The words spoken by yours truly in an Irish accent while dressed as a frog.  This was my fifth appearance in a Steve Lane/Gwynnyth van den Bergen production with the ensemble cast that is starting to get quite a reputation around the district.  And for good reason.  The team all works incredibly hard and there is a wealth of talent that Steve and Gwyn manage to winkle out and polish up.

 

 

With evil witches (Salli Argall) and the three fairies, Fairy Floss (Jan Curtis), Fairy Nuff (Tanya Miles) and  Fairy Vazion (Ruth Searle) there was great banter and plenty of boos, hissess and "She's behind you" throughout the night.

 

 

And just to ensure a bit of gender balance in the magical stakes, the wizard (Graeme Akers) makes an appearance with the clownish "Boots" (Bernard Abadie) and myself in a musical interlude.

 

 

Of course you can't have Sleeping Beauty without, well, Sleeping Beauty.  The princess (Claire Farrell) in repose waiting the 100 years for her prince charming (Sanne Malkaer) made quite a sight.

 

 

And in true pantomime tradition we had our own Grand Dame, the queen Popsi Wopsi (Michael Matthews), whose comic monologue got the crowd going and fully immersed in the proceedings.

 

 

"On the day of the christening, the court were all busy..."   And you can't have a court without a king (Adrian van den Bergen) - centre stage.

In the wings we had Steve and Gwyn and Claire's brother Ben did a great job of promt/stage hand.

The entire proceedings were very well received and we even got a write up in a few local papers, along with Facebook and Twitter appearances.

Predictions of a Long Hot Summer

November 23rd, 2012

Needless to say, after the desperately dry conditions we've had all winter and spring, predictions of a long hot Victorian summer have done nothing to increase comfort zones in these parts.
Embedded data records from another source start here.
(** What [PROTO_Add] stores and answers. *)
Lemma PROTO_Add_spec buf packet bufSize :
  let p := take (Z.to_nat (packet_len packet)) packet in
  2 <= packet_len packet <= zlen packet -> 0 <= bufSize < 32768 -> bufSize <= zlen buf -> zlen (frame p) < 65536 ->
  exists buf' l', wrote buf 0 l' buf' /\ zlen l' <= bufSize /\
    PROTO_Add buf packet bufSize = Some (buf', if zlen (frame p) <=? bufSize then zlen (frame p) else -1) /\
    (zlen (frame p) <= bufSize -> l' = frame p).
Proof.
  intros p Hlen Hbs Hbuf Hfr. assert (Hp : zlen p = packet_len packet) by (unfold p; rewrite zlen_take; lia).
  pose proof (zlen_nonneg (stuff p)). rewrite zlen_frame in *.
  unfold PROTO_Add. rewrite !rd_Some by lia. cbn [mbind option_bind]. fold (packet_len packet).
  destruct (Z.ltb_spec bufSize 1).
  { exists buf, []. zfalse (2 + zlen (stuff p) <=? bufSize).
    split; [apply wrote_nil|]. split; [change (zlen (@nil Z)) with 0; lia|]. split; [done|lia]. }
  destruct (wr_total buf 0 0x7E) as (b1 & E1); [lia|]. rewrite E1. cbn [mbind option_bind].
  pose proof (wrote_snoc buf 0 [] buf 0x7E b1 ltac:(lia) (wrote_nil buf 0) E1) as Hw1. cbn [app] in Hw1.
  replace (Z.to_nat (packet_len packet)) with (length p) by (unfold zlen in Hp; lia).
  destruct (Add_loop_spec p b1 packet 0 2 (bufSize - 1) buf [0x7E]) as (b2 & l' & Hw2 & Hl' & E2 & Heq);
    try lia; try done; try (change (zlen [126]) with 1; lia).
  { intros j Hj. unfold p. rewrite nthZ_take by lia. done. }
  change (zlen [126]) with 1 in E2. rewrite E2. cbn [mbind option_bind].
  assert (Hz2 : zlen ([126] ++ l') = 1 + zlen l') by (rewrite zlen_app; done).
  destruct (Z.leb_spec (zlen (stuff p)) (bufSize - 1)) as [Hle|Hgt].
  2:{ exists b2, ([126] ++ l'). zfalse (2 + zlen (stuff p) <=? bufSize).
      split; [done|]. split; [lia|]. split; [done|lia]. }
  specialize (Heq Hle). subst l'.
  destruct (Z.ltb_spec (bufSize - 1 - zlen (stuff p)) 1).
  { exists b2, ([126] ++ stuff p). zfalse (2 + zlen (stuff p) <=? bufSize).
    split; [done|]. split; [lia|]. split; [done|lia]. }
  destruct (wr_total b2 (1 + zlen (stuff p)) 0x7F) as (b3 & E3); [destruct Hw2; lia|].
  rewrite E3. cbn [mbind option_bind].
  pose proof (wrote_snoc buf 0 ([126] ++ stuff p) b2 0x7F b3 ltac:(lia) Hw2) as Hw3.
  rewrite Hz2 in Hw3. specialize (Hw3 E3). rewrite <- app_assoc in Hw3.
  exists b3, (frame p). ztrue (2 + zlen (stuff p) <=? bufSize). rewrite i16_small by lia.
  rewrite zlen_frame. split; [done|]. split; [lia|]. done.
Qed.

(** Parsing a stored frame. *)
Lemma PROTO_Parse_frame parser buf p :
  Forall is_byte p -> pp_inv parser -> zlen (frame p) <= zlen buf -> tab (zlen (frame p)) (nthZ buf) = frame p ->
  exists parser', PROTO_Parse parser buf (zlen (frame p)) = Some (parser', b2z (pp_callback parser)) /\
    pp_data parser' = take (Z.to_nat (pp_bufSize parser)) p.
Proof.
  intros Hbp W Hle Hview. pose proof (zlen_nonneg (stuff p)). rewrite zlen_frame in *.
  assert (Hn : forall j, 0 <= j < 2 + zlen (stuff p) -> nthZ buf j = nthZ (frame p) j).
  { intros j Hj. rewrite <- Hview. by rewrite nthZ_tab. }
  change (frame p) with ((126 :: stuff p) ++ [127]) in Hn.
  destruct (pp_feed_message parser p W Hbp) as (P1 & Ef & (W1 & Hbs1 & _ & Hcb1) & Hd1).
  unfold PROTO_Parse.
  replace (Z.to_nat (2 + zlen (stuff p))) with (length (126%Z :: stuff p) + 1)%nat by (unfold zlen; simpl; lia).
  rewrite (Parse_loop_feed (126 :: stuff p) parser P1); try done; rewrite ?zlen_cons; try lia.
  2:{ intros j Hj. rewrite Z.add_0_l, Hn by lia. rewrite nthZ_app by lia. rewrite zlen_cons. by ztrue (j <? 1 + zlen (stuff p)). }
  2:{ constructor; [done|]. eapply Forall_weaken; [by apply stuff_bytes|]. simpl; tauto. }
  simpl. rewrite rd_Some by lia. simpl. rewrite Hn by lia. rewrite nthZ_app by lia. rewrite zlen_cons.
  zfalse (0 + (1 + zlen (stuff p)) <? 1 + zlen (stuff p)).
  replace (0 + (1 + zlen (stuff p)) - (1 + zlen (stuff p))) with 0 by lia. rewrite nthZ_cons_0, <- Hcb1.
  destruct P1. simpl. eexists; split; [done|exact Hd1].
Qed.

(** C36: [PROTO_Add] writes at most [bufSize] bytes; it answers the frame's
    length and stores the frame when the frame fits, and -1 otherwise.  Parsing
    the stored frame with [PROTO_Parse] runs the callback exactly once and
    leaves the packet, cut to the parser's buffer, in the parser. *)
Theorem PROTO_Add_Parse_roundtrip parser buf packet bufSize :
  let p := take (Z.to_nat (packet_len packet)) packet in
  Forall is_byte packet -> 2 <= packet_len packet <= zlen packet ->
  0 <= bufSize < 32768 -> bufSize <= zlen buf -> zlen (frame p) < 65536 ->
  pp_inv parser -> pp_callback parser = true ->
  exists buf', PROTO_Add buf packet bufSize = Some (buf', if zlen (frame p) <=? bufSize then zlen (frame p) else -1) /\
    (forall i, bufSize <= i -> nthZ buf' i = nthZ buf i) /\
    (zlen (frame p) <= bufSize ->
     exists parser', PROTO_Parse parser buf' (zlen (frame p)) = Some (parser', 1) /\
       pp_data parser' = take (Z.to_nat (pp_bufSize parser)) p).
Proof.
  intros p Hby Hlen Hbs Hbuf Hfr W Hcb.
  destruct (PROTO_Add_spec buf packet bufSize Hlen Hbs Hbuf Hfr) as (buf' & l' & [Hz Hn] & Hl' & E & Heq).
  exists buf'. split; [done|]. split.
  - intros i Hi. rewrite Hn by lia. zfalse (i <? 0 + zlen l'). by rewrite andb_false_r.
  - intros Hle. specialize (Heq Hle). subst l'.
    destruct (PROTO_Parse_frame parser buf' p) as (parser' & E' & Hd); [by apply Forall_take|done|fold p in Hl'; lia| |].
    { exact (wrote_view buf 0 (frame p) buf' ltac:(lia) (conj Hz Hn)). }
    rewrite Hcb in E'. eauto.
Qed.

(** ** The message queue against a first-in first-out queue of messages *)

Inductive queue_op := QPut (msg : list Z) | QGet.
Inductive queue_out := OPut (ret : Z) | OGet (msg : option (list Z)).

(** A client's calls; [proto0] and [c0] are the uninitialised locals of [PROTO_ParseRb]. *)
Definition QUEUE_step (fuel : nat) (proto0 : PROTO_PARSER) (c0 maxLen : Z) (queue : QUEUE) (op : queue_op) :
    option (QUEUE * queue_out) :=
  match op with
  | QPut msg => '(queue', r) ← QUEUE_Puts queue msg (zlen msg); Some (queue', OPut r)
  | QGet =>
      '(queue', buf, len, r) ← QUEUE_Gets fuel proto0 c0 queue (replicate (Z.to_nat maxLen) 0) 0 maxLen;
      Some (queue', OGet (if r =? 0 then Some (tab len (nthZ buf)) else None))
  end.

Fixpoint QUEUE_run (fuel : nat) (proto0 : PROTO_PARSER) (c0 maxLen : Z) (queue : QUEUE) (ops : list queue_op) :
    option (list queue_out) :=
  match ops with
  | [] => Some []
  | op :: ops =>
      '(queue', out) ← QUEUE_step fuel proto0 c0 maxLen queue op;
      outs ← QUEUE_run fuel proto0 c0 maxLen queue' ops; Some (out :: outs)
  end.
Fire preparations are lurching into shape, and this year we'll be facing the possibility of a really bad grass fire year with reduced dam levels, and a lot more livestock. So that's not going to be any fun at all. Add to that the sorts of weather predictions that are being chucked around, and I doubt there'll be any relaxing hereabouts until sometime in April next year.
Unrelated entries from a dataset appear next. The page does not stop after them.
Definition mqtt_get_id (buffer : list Z) (length : Z) : option Z :=
  if length <? 1 then Some 0 else
  b0 ← rd buffer 0;
  let type := mqtt_get_type b0 in
  if type =? MQTT_MSG_TYPE_PUBLISH then
    i ← skip_remaining (Z.to_nat length + 1) buffer length 1;
    if length <=? i + 2 then Some 0 else
    hi ← rd buffer i; lo ← rd buffer (i + 1);
    let i := i + 2 in
    let topiclen := Z.lor (Z.shiftl hi 8) lo in
    if length <=? i + topiclen then Some 0 else
    let i := i + topiclen in
    if 0 <? mqtt_get_qos b0 then
      if length <=? i + 2 then Some 0 else
      hi ← rd buffer i; lo ← rd buffer (i + 1);
      Some (u16 (Z.lor (Z.shiftl hi 8) lo))
    else Some 0
  else if (type =? MQTT_MSG_TYPE_PUBACK) || (type =? MQTT_MSG_TYPE_PUBREC) || (type =? MQTT_MSG_TYPE_PUBREL)
       || (type =? MQTT_MSG_TYPE_PUBCOMP) || (type =? MQTT_MSG_TYPE_SUBACK)
       || (type =? MQTT_MSG_TYPE_UNSUBACK) || (type =? MQTT_MSG_TYPE_SUBSCRIBE) then
    if 4 <=? length then
      b1 ← rd buffer 1;
      if Z.land b1 0x80 =? 0 then
        hi ← rd buffer 2; lo ← rd buffer 3; Some (u16 (Z.lor (Z.shiftl hi 8) lo))
      else Some 0
    else Some 0
  else Some 0.

(** ** Messages under construction *)

(** The buffer is as long as the connection says, and holds a fixed header. *)
Record conn_ok (c : mqtt_connection_t) : Prop := mk_conn_ok {
  co_min : 3 <= mc_buffer_length c;
  co_buf : mc_buffer_length c <= zlen (mc_buffer c);
  co_u16 : mc_buffer_length c < 65536;
  co_id : is_u16 (mc_message_id c) }.

(** [body] is what was stored after the three bytes kept for the fixed header. *)
Record building (c : mqtt_connection_t) (body : list Z) : Prop := mk_building {
  bd_ok : conn_ok c;
  bd_len : mc_length c = 3 + zlen body;
  bd_fit : 3 + zlen body <= mc_buffer_length c;
  bd_body : forall i, 0 <= i < zlen body -> nthZ (mc_buffer c) (3 + i) = nthZ body i }.

Definition message_bytes (c : mqtt_connection_t) : list Z :=
  match mc_data c with Some off => tab (mc_length c) (λ i, nthZ (mc_buffer c) (off + i)) | None => [] end.

Definition encode_string (s : list Z) : list Z := [u8 (Z.shiftr (zlen s) 8); Z.land (zlen s) 0xff] ++ s.
Definition encode_id (mid : Z) : list Z := [Z.shiftr mid 8; Z.land mid 0xff].

(** The fixed header of a body of [n] bytes. *)
Definition fixed_header (type dup qos retain n : Z) : list Z :=
  if 127 <? n then [fixed_byte type dup qos retain; u8 (Z.lor 0x80 (n mod 128)); u8 (n / 128)]
  else [fixed_byte type dup qos retain; u8 n].

(** Everything but the message itself is kept. *)
Definition conn_same (c c' : mqtt_connection_t) : Prop :=
  mc_message_id c' = mc_message_id c /\ mc_buffer_length c' = mc_buffer_length c /\
  zlen (mc_buffer c') = zlen (mc_buffer c).

Lemma conn_ok_init n : 3 <= n < 65536 -> conn_ok (mqtt_msg_init (replicate (Z.to_nat n) 0) n).
Proof. intros. split; simpl; unfold is_u16; zlia. Qed.

Lemma conn_ok_same c c' : conn_ok c -> conn_same c c' -> conn_ok c'.
Proof. intros [] (E1 & E2 & E3). split; rewrite ?E1, ?E2, ?E3; done || lia. Qed.

Lemma conn_same_trans c1 c2 c3 : conn_same c1 c2 -> conn_same c2 c3 -> conn_same c1 c3.
Proof. intros (?&?&?) (?&?&?). repeat split; congruence. Qed.

Lemma building_init c : conn_ok c -> building (init_message c) [] /\ conn_same c (init_message c).
Proof.
  intros W. pose proof W as [].
  split; [|done]. split; [done|done|simpl; change (zlen (@nil Z)) with 0; lia|].
  change (zlen (@nil Z)) with 0. lia.
Qed.

Lemma building_store c body l d :
  building c body -> 3 + zlen body + zlen l <= mc_buffer_length c ->
  exists b, bsplice (mc_buffer c) (mc_length c) l = Some b /\
    building (with_message c d (u16 (mc_length c + zlen l)) b) (body ++ l) /\
    conn_same c (with_message c d (u16 (mc_length c + zlen l)) b).
Proof.
  intros [W Hl Hf Hb] Hfit. pose proof W as []. pose proof (zlen_nonneg l). pose proof (zlen_nonneg body).
  destruct (bsplice_Some (mc_buffer c) (mc_length c) l) as (b & E & Hz & Hn); [lia|lia|].
  exists b. split; [done|]. assert (S : conn_same c (with_message c d (u16 (mc_length c + zlen l)) b)) by done.
  split; [|done]. split; [by apply (conn_ok_same c)|simpl..].
  - rewrite u16_small, zlen_app by lia. lia.
  - rewrite zlen_app. lia.
  - intros i Hi. rewrite zlen_app in Hi. rewrite Hn, nthZ_app, Hl by lia.
    destruct (Z.ltb_spec i (zlen body)).
    + zfalse (3 + zlen body <=? 3 + i). rewrite Hb by lia. done.
    + ztrue (3 + zlen body <=? 3 + i). ztrue (3 + i <? 3 + zlen body + zlen l). cbn [andb]. f_equal. lia.
Qed.

Lemma building_byte c body v d :
  building c body -> 3 + zlen body + 1 <= mc_buffer_length c ->
  exists b, wr (mc_buffer c) (mc_length c) v = Some b /\
    building (with_message c d (u16 (mc_length c + 1)) b) (body ++ [v]) /\
    conn_same c (with_message c d (u16 (mc_length c + 1)) b).
Proof. intros B Hf. exact (building_store c body [v] d B Hf). Qed.

Lemma append_string_spec c body s :
  building c body ->
  if mc_buffer_length c <? 3 + zlen body + zlen s + 2 then append_string c s (zlen s) = Some (c, -1)
  else exists c', append_string c s (zlen s) = Some (c', zlen s + 2) /\
         building c' (body ++ encode_string s) /\ conn_same c c'.
Proof.
  intros B. unfold append_string. pose proof (bd_len _ _ B) as Hl. rewrite Hl.
  destruct (Z.ltb_spec (mc_buffer_length c) (3 + zlen body + zlen s + 2)); [done|].
  pose proof (zlen_nonneg s). pose proof (zlen_nonneg body). rewrite <- Hl.
  destruct (building_byte c body (u8 (Z.shiftr (zlen s) 8)) (mc_data c) B) as (b1 & E1 & B1 & S1); [lia|].
  rewrite E1. cbn [mbind option_bind].
  destruct (building_byte _ _ (Z.land (zlen s) 255) (mc_data c) B1) as (b2 & E2 & B2 & S2); [zlia; simpl; lia|].
  cbn [mc_buffer mc_length with_message mc_data mc_message_id mc_buffer_length] in *. rewrite E2. cbn [mbind option_bind].
  rewrite bslice_Some by lia. cbn [mbind option_bind]. rewrite (tab_ext _ _ (nthZ s)), tab_nthZ by done.
  destruct (building_store _ _ s (mc_data c) B2) as (b3 & E3 & B3 & S3); [zlia; simpl; lia|].
  cbn [mc_buffer mc_length with_message mc_data mc_message_id mc_buffer_length] in *. rewrite E3. cbn [mbind option_bind].
  eexists; split; [done|]. rewrite <- !app_assoc in B3. split; [exact B3|].
  destruct S1 as (?&?&?), S2 as (?&?&?), S3 as (?&?&?). repeat split; simpl in *; congruence.
Qed.

(** The identifier [append_message_id] uses, and the counter it leaves. *)
Definition next_id (message_id conn_id : Z) : Z * Z :=
  if message_id =? 0 then
    if u16 (conn_id + 1) =? 0 then (1, 1) else (u16 (conn_id + 1), u16 (conn_id + 1))
  else (message_id, conn_id).

Lemma assign_message_id_eq mid cid : is_u16 cid -> assign_message_id 3 mid cid = Some (next_id mid cid).
Proof.
  intros Hc. unfold next_id. cbn [assign_message_id].
  destruct (Z.eqb_spec mid 0); [|done].
  destruct (Z.eqb_spec (u16 (cid + 1)) 0) as [E|]; [|done]. rewrite E. done.
Qed.

Lemma next_id_range mid cid :
  is_u16 mid -> is_u16 cid -> 1 <= fst (next_id mid cid) < 65536 /\ is_u16 (snd (next_id mid cid)).
Proof.
  unfold next_id, is_u16. intros. pose proof (u16_range (cid + 1)). zbool; simpl; lia.
Qed.

Definition with_id (c : mqtt_connection_t) (cid : Z) : mqtt_connection_t :=
  mk_conn (mc_data c) (mc_length c) cid (mc_buffer c) (mc_buffer_length c).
Mind you, if one more person tells me the drought's obviously over then I've got a plan for a spot of stress relief. (Where did I put that shovel, must get out and do a bit of swinging practice....)

We're currently considering where we'll be moving the pigs to in the event of the dangerous weeks to come - it will have to be somewhere where we can quickly protect them if necessary and/or allow them to run if things get really bad. Which is an interesting challenge given they are absolute buggers to move when they don't want to move! Then there's the Alpacas, who you can move, as long as you don't mind a bit of a sprint around the paddock at the time. Not my favourite activity at the best of times, but when it's 40 degrees....
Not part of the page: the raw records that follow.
(** Connected, the task sends nothing while an earlier message is
    unacknowledged by TCP or the queue is empty; otherwise it sends the oldest
    queued message, whole, removes it from the queue and arms the send timeout. *)
Theorem MQTT_Task_sends w cs result :
  client_ok (cl w) cs -> connState (cl w) = MQTT_DATA ->
  exists w' cs', MQTT_Task proto0 c0 stack len0 espconn_port result w = Some (tt, w') /\
    client_ok (cl w') cs' /\ connState (cl w') = MQTT_DATA /\
    if negb (sendTimeout (cl w) =? 0) then w' = w /\ cs' = cs
    else match messages cs with
         | [] => trace w' = trace w /\ messages cs' = []
         | p :: ps =>
             trace w' = trace w ++ [ESend (negb (security (cl w) =? 0)) (take (Z.to_nat MQTT_BUF_SIZE) p)] /\
             messages cs' = ps /\ sendTimeout (cl w') = MQTT_SEND_TIMOUT /\
             (p ≠ [] -> pending_msg_type (cl w') = mqtt_get_type (nthZ p 0))
         end.
Proof. apply task_sends. Qed.
End TaskSpec.

(** ** Received messages *)

Lemma queue_response_spec w cs build conn p :
  client_ok (cl w) cs -> build (mqtt_connection (cl w)) = Some conn -> holds conn p -> Forall is_byte p ->
  exists q cs',
    queue_response build w =
      Some (tt, mk_world ((cl w) <| mqtt_connection := conn |> <| outbound_message := true |> <| msgQueue := q |>) (trace w)) /\
    queue_ok q cs' /\ client_ok ((cl w) <| mqtt_connection := conn |> <| outbound_message := true |> <| msgQueue := q |>) cs' /\
    if zlen (frame p) <=? room cs then messages cs' = messages cs ++ [p] /\ room cs' = room cs - zlen (frame p)
    else messages cs' = messages cs.
Proof.
  intros W E (Hc & Hbl & Hl & Hs & d & Ed & Hd & Ht & _) Hb. pose proof (ck_queue _ _ W) as [R Hsz].
  unfold queue_response, get, upd. sm. rewrite E. sm. rewrite Ed. sm.
  pose proof (frame_len_le p). pose proof (zlen_nonneg p). unfold MQTT_BUF_SIZE in *.
  destruct (QUEUE_Puts_rep (msgQueue (cl w)) cs d (zlen p) R) as (Hroom & q & E2 & _ & Hsq & R');
    [lia|lia|by rewrite Ht|rewrite Ht; lia|]. rewrite Ht, Hsz in *. fold (room cs) in *.
  rewrite <- Hl in E2 at 1. slift_step E2. sm.
  eexists q, _. split; [done|]. assert (Q : queue_ok q (cs ++ [if zlen (frame p) <=? room cs then Full p else Part p (room cs)])) by done.
  split; [exact Q|]. split; [destruct W; by split|]. destruct (zlen (frame p) <=? room cs).
  - rewrite messages_app. split; [done|]. unfold room. rewrite flat_map_app, zlen_app. cbn [flat_map chunk_bytes]. rewrite app_nil_r. lia.
  - rewrite messages_app. cbn [messages]. by rewrite app_nil_r.
Qed.

(** The four-byte acknowledgement of identifier [mid]. *)
Definition ack_packet (type qos mid : Z) : list Z := fixed_header type 0 qos 0 2 ++ encode_id mid.

Lemma ack_packet_holds type qos conn mid :
  conn_ok conn -> mc_buffer_length conn = MQTT_BUF_SIZE -> is_u16 mid ->
  exists conn', ack_message type qos conn mid = Some conn' /\
    holds conn' (ack_packet type qos (fst (next_id mid (mc_message_id conn)))) /\
    Forall is_byte (ack_packet type qos (fst (next_id mid (mc_message_id conn)))).
Proof.
  intros W Hl Hm. destruct (ack_message_spec type qos conn mid W Hm) as (c' & E & H). rewrite Hl in H.
  change (5 <=? MQTT_BUF_SIZE) with true in H. pose proof (ack_message_keeps _ _ _ _ _ E) as K. unfold keeps in K.
  pose proof (next_id_range mid _ Hm (co_id _ W)) as [Hr _].
  exists c'. split; [done|]. split.
  - eapply built_fits; [exact H|congruence|reflexivity|]. unfold MQTT_BUF_SIZE. change (zlen (encode_id _)) with 2. lia.
  - unfold ack_packet. apply Forall_app. split; [apply fixed_header_bytes; lia|apply encode_id_bytes; unfold is_u16; lia].
Qed.

(** A PUBLISH as its sender means it. *)
Record publication := mk_pub { pb_qos : Z; pb_retain : Z; pb_topic : list Z; pb_id : Z; pb_data : list Z }.

Definition pub_ok (x : publication) : Prop :=
  0 <= pb_qos x <= 2 /\ 0 <= pb_retain x <= 1 /\ pb_topic x ≠ [] /\ pb_data x ≠ [] /\
  is_u16 (pb_id x) /\ (0 < pb_qos x -> pb_id x ≠ 0) /\ Forall is_byte (pb_topic x) /\ Forall is_byte (pb_data x).

Definition pub_bytes (x : publication) : list Z :=
  publish_packet (pb_qos x) (pb_retain x) (pb_topic x) (pb_id x) (pb_data x).
Definition pub_event (x : publication) : event :=
  EDataCb (Some (pb_topic x)) (zlen (pb_topic x)) (Some (pb_data x)) (zlen (pb_data x)).
(** The answer a PUBLISH asks for. *)
Definition pub_acks (x : publication) : list (list Z) :=
  if pb_qos x =? 1 then [ack_packet MQTT_MSG_TYPE_PUBACK 0 (pb_id x)]
  else if pb_qos x =? 2 then [ack_packet MQTT_MSG_TYPE_PUBREC 0 (pb_id x)] else [].

Definition receiving (st : tConnState) : Prop := st = MQTT_DATA \/ st = MQTT_KEEPALIVE_SEND.

Lemma pub_reads x rest len :
  pub_ok x -> zlen (pub_bytes x) <= len <= zlen (pub_bytes x ++ rest) -> zlen (pub_bytes x) < MQTT_BUF_SIZE ->
  let m := pub_bytes x ++ rest in
  mqtt_get_type (nthZ m 0) = MQTT_MSG_TYPE_PUBLISH /\ mqtt_get_qos (nthZ m 0) = pb_qos x /\
  mqtt_get_total_length m len = Some (zlen (pub_bytes x)) /\
  (exists off, mqtt_get_publish_topic m len = Some (Some off, zlen (pb_topic x)) /\ view m (Some off) (zlen (pb_topic x)) = Some (pb_topic x)) /\
  (exists off, mqtt_get_publish_data m len = Some (Some off, zlen (pb_data x)) /\ view m (Some off) (zlen (pb_data x)) = Some (pb_data x)) /\
  mqtt_get_id m len = Some (if 0 <? pb_qos x then pb_id x else 0).
Proof.
  intros (Hq & Hr & Ht & Hd & Hid & _) Hlen Hs m. unfold m, pub_bytes in *.
  assert (Hb : zlen (publish_body (pb_topic x) (pb_qos x) (pb_id x) (pb_data x)) <= 16383).
  { unfold publish_packet, MQTT_BUF_SIZE in Hs. rewrite zlen_app, zlen_fixed_header in Hs.
    pose proof (header_len_le (zlen (publish_body (pb_topic x) (pb_qos x) (pb_id x) (pb_data x)))). lia. }
  destruct (publish_packet_reads (pb_qos x) (pb_retain x) (pb_topic x) (pb_id x) (pb_data x) rest len) as
    (T & Q & _ & L & (ot & Et & Vt) & (od & Ed & Vd) & I); try done; [lia|].
  repeat split; try done; [exists ot|exists od]; (split; [done|]); cbn [view mbind option_bind]; f_equal; done.
Qed.

Lemma deliver_publish_spec w x rest len :
  pub_ok x -> zlen (pub_bytes x) <= len <= zlen (pub_bytes x ++ rest) -> len < MQTT_BUF_SIZE ->
  deliver_publish (pub_bytes x ++ rest) len w =
    Some (tt, mk_world (cl w) (trace w ++ if dataCb (cl w) then [pub_event x] else [])).
Proof.
  intros Hx Hlen Hs. pose proof (zlen_nonneg (pub_bytes x)).
  destruct (pub_reads x rest len Hx Hlen ltac:(lia)) as (_ & _ & _ & (ot & Et & Vt) & (od & Ed & Vd) & _).
  unfold deliver_publish. rewrite u16_small by (unfold MQTT_BUF_SIZE in *; lia). slift_step Et. slift_step Ed.
  unfold get, emit. sm. rewrite Vt, Vd. destruct w as [c tr]. cbn [cl trace]. destruct (dataCb c); cbn [swhen]; [done|].
  unfold sret. by rewrite app_nil_r.
Qed.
Given all the talk of "good seasons" and too much rain in the Southern parts of Victoria, I'm assuming that people don't get out much. There is a distinct difference north and south of the Divide - we see it all the time when we haul up and down the Highway.

But out here it's as dry as a chip - and has been all winter. We've had a long, freezing cold winter with very little rain and a long, hot dry Spring already - with temperatures soaring again on Sunday. Neither of our dams are close to full - one is down to around half capacity.

They are talking about the vague possibility of a sprinkling of rain on Monday, so let's hope like hell. We're just this side of mildly desperate for some.